*Brief:* Your job with the data below is to output exactly the lines from the one holding "CryptoBufferExceeded => -13" down to the one holding "CryptoFail => -108", both included, and no others.

*Material for the task:*

(* ===== verification/Error.v ===== *)
(** * QUIC error values (src/src/error.rs)

    [Error] has the constructors of the Rust enum in their order; [to_wire] and
    [to_errno] are its two numeric renderings.  Every other component returns
    its failures in this type. *)

From stdpp Require Import strings.
From S2P Require Import Prelude.

Inductive Error : Type :=
| NoError
| InternalError
| ConnectionRefused
| FlowControlError
| StreamLimitError
| StreamStateError
| FinalSizeError
| FrameEncodingError
| TransportParameterError
| ConnectionIdLimitError
| ProtocolViolation
| InvalidToken
| ApplicationError
| CryptoBufferExceeded
| KeyUpdateError
| AeadLimitReached
| NoViablePath
| CryptoError (v : Z)
| MultipathProtocolViolation
| Done
| BufferTooShort
| UnknownVersion
| InvalidPacket
| InvalidState (s : string)
| InvalidOperation (s : string)
| InvalidConfig (s : string)
| ExpiredToken
| CryptoFail
| TlsFail (s : string)
| StreamStopped (e : Z)
| StreamReset (e : Z)
| IoError (s : string).

#[global] Instance Error_eq_dec : EqDecision Error.
Proof. solve_decision. Defined.

Abbreviation res := (outcome Error).

(** The wire value carried by CONNECTION_CLOSE. *)
Definition to_wire (e : Error) : Z :=
  match e with
  | NoError => 0x0
  | InternalError => 0x1
  | ConnectionRefused => 0x2
  | FlowControlError => 0x3
  | StreamLimitError => 0x4
  | StreamStateError => 0x5
  | FinalSizeError => 0x6
  | FrameEncodingError => 0x7
  | TransportParameterError => 0x8
  | ConnectionIdLimitError => 0x9
  | ProtocolViolation => 0x0a
  | InvalidToken => 0x0b
  | ApplicationError => 0x0c
  | CryptoBufferExceeded => 0x0d
  | KeyUpdateError => 0x0e
  | AeadLimitReached => 0x0f
  | NoViablePath => 0x10
  | CryptoError v => v
  | MultipathProtocolViolation => 0x1001d76d3ded42f3
  | _ => 0x0
  end.

(** The error number given to a C caller. *)
Definition to_errno (e : Error) : Z :=
  match e with
  | NoError => 0
  | InternalError => -1
  | ConnectionRefused => -2
  | FlowControlError => -3
  | StreamLimitError => -4
  | StreamStateError => -5
  | FinalSizeError => -6
  | FrameEncodingError => -7
  | TransportParameterError => -8
  | ConnectionIdLimitError => -9
  | ProtocolViolation => -10
  | InvalidToken => -11
  | ApplicationError => -12
  | CryptoBufferExceeded => -13
  | KeyUpdateError => -14
  | AeadLimitReached => -15
  | NoViablePath => -16
  | CryptoError _ => -17
  | MultipathProtocolViolation => -18
  | Done => -100
  | BufferTooShort => -101
  | UnknownVersion => -102
  | InvalidPacket => -103
  | InvalidState _ => -104
  | InvalidOperation _ => -105
  | InvalidConfig _ => -106
  | ExpiredToken => -107
  | CryptoFail => -108
  | TlsFail _ => -109
  | StreamStopped _ => -110
  | StreamReset _ => -111
  | IoError _ => -112
  end.

(** Private errors, from [Done] on, have no code of their own on the wire. *)
Lemma to_wire_private e : to_errno e <= -100 -> to_wire e = 0.
Proof. destruct e; cbn; lia || reflexivity. Qed.
Lemma u64_set_insert s r :
  u64_set s -> 0 <= start r -> end_ r <= 18446744073709551615 ->
  u64_set (insert s r) /\ forall x, mem (insert s r) x <-> mem s x \/ in_range r x.
Proof.
  intros Hs H0 He. pose proof (u64_set_len s Hs) as Hlen. destruct Hs as (Hwf & Hc & Hb).
  assert (forall x, mem (insert s r) x <-> mem s x \/ in_range r x) as Hx
    by (intros; by apply insert_mem).
  split; [|done]. split_and!; [by apply insert_wf|by rewrite insert_capacity|].
  intros x [?|?]%Hx; [auto|]. unfold in_range in *. lia.
Qed.

Lemma u64_set_remove s r :
  u64_set s -> 0 <= start r ->
  u64_set (remove s r) /\ forall x, mem (remove s r) x <-> mem s x /\ ~ in_range r x.
Proof.
  intros (Hwf & Hc & Hb) H0. destruct (Z.lt_ge_cases (start r) (end_ r)) as [Hne|Hne].
  - destruct (remove_spec s r Hwf H0 Hne) as (Hwf' & _ & Hx). split; [|done].
    split_and!; [done|by rewrite remove_capacity|]. intros x [? _]%Hx. auto.
  - rewrite remove_empty by done. split; [done|]. intros x. unfold in_range. intuition lia.
Qed.

(** Elements lost by an insertion into a full set lie in its lowest range. *)
Lemma placed_lost cap l st en r x :
  chain (-1) (l ++ (st, en) :: r) -> mem_list (l ++ r) x -> ~ mem_list (placed cap l st en r) x ->
  cap <= len (l ++ r) /\ exists a b, head (l ++ r) = Some (a, b) /\ a <= x < b.
Proof.
  unfold placed. rewrite Z.geb_leb. intros Hc Hx Hn.
  destruct (Z.leb_spec cap (len (l ++ r))).
  - split; [done|]. destruct l as [|[a b] l]; [destruct r as [|[a b] r]|];
      rewrite ?mem_list_app, ?mem_list_cons, ?mem_list_nil in *; cbn in *;
      rewrite ?mem_list_app, ?mem_list_cons, ?mem_list_nil in *; try tauto;
      exists a, b; (split; [done|]); tauto.
  - rewrite mem_list_app, mem_list_cons in *. tauto.
Qed.

Lemma placed_kept cap l st en r x : st <= x < en -> mem_list (placed cap l st en r) x.
Proof.
  intros. unfold placed. destruct (_ >=? _); [destruct l|];
    rewrite ?mem_list_app, ?mem_list_cons; tauto.
Qed.

Lemma placed_sub cap l st en r x :
  mem_list (placed cap l st en r) x -> mem_list (l ++ (st, en) :: r) x.
Proof.
  unfold placed. destruct (_ >=? _); [|done].
  destruct l as [|[a b] l]; [destruct r as [|[a b] r]|]; cbn [tail app];
    rewrite ?mem_list_app, ?mem_list_cons, ?mem_list_app, ?mem_list_cons; tauto.
Qed.

End RangeSet.

Import RangeSet.

(** ** Properties *)

(** C26.  [RangeSet::insert] keeps the representation canonical and the set
    within its capacity.  Every element of the inserted range is in the result,
    nothing else is added, and nothing is lost unless the set was full, in which
    case what is lost lies in the lowest range of the old set. *)
Theorem rangeset_insert_correct s r :
  wf s -> 0 <= start r -> 1 <= capacity s -> len_ s <= capacity s ->
  wf (insert s r) /\ len_ (insert s r) <= capacity s /\
  (forall x, in_range r x -> mem (insert s r) x) /\
  (forall x, mem (insert s r) x -> mem s x \/ in_range r x) /\
  (forall x, mem s x -> ~ mem (insert s r) x ->
     len_ s = capacity s /\ exists q, peek_min s = Some q /\ in_range q x).
Proof.
  intros Hwf H0 Hcap Hlen.
  split; [by apply insert_wf|]. split; [by apply insert_len|].
  destruct (Z.lt_ge_cases (start r) (end_ r)) as [Hne|Hne].
  2: { rewrite insert_empty by done. unfold in_range. split_and!; [lia|auto|done]. }
  destruct (insert_shape s r Hwf H0 Hne)
    as [[-> Hcov]|(l & st & en & rr & Hset & Hc & Hst & Hen & Hl & Hx)]; [split_and!; auto; done|].
  unfold mem at 1 2. rewrite Hset. split_and!.
  - intros x Hr. apply placed_kept. unfold in_range in Hr. lia.
  - intros x Hm. by apply Hx, (placed_sub (capacity s)).
  - intros x Hm Hn. unfold mem in Hn. rewrite Hset in Hn. unfold len_ in *.
    destruct Hl as [(Heq & -> & ->)|Hl].
    + unfold mem, peek_min in *. rewrite <- Heq in *.
      destruct (placed_lost _ _ _ _ _ _ Hc Hm Hn) as (? & a & b & Hhd & Hab).
      split; [lia|]. exists (mkRange a b). by rewrite Hhd.
    + exfalso. apply Hn. unfold placed. rewrite Z.geb_leb.
      destruct (Z.leb_spec (capacity s) (len (l ++ rr))); [lia|]. apply Hx. by left.
Qed.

*Task result:*
  | CryptoBufferExceeded => -13
  | KeyUpdateError => -14
  | AeadLimitReached => -15
  | NoViablePath => -16
  | CryptoError _ => -17
  | MultipathProtocolViolation => -18
  | Done => -100
  | BufferTooShort => -101
  | UnknownVersion => -102
  | InvalidPacket => -103
  | InvalidState _ => -104
  | InvalidOperation _ => -105
  | InvalidConfig _ => -106
  | ExpiredToken => -107
  | CryptoFail => -108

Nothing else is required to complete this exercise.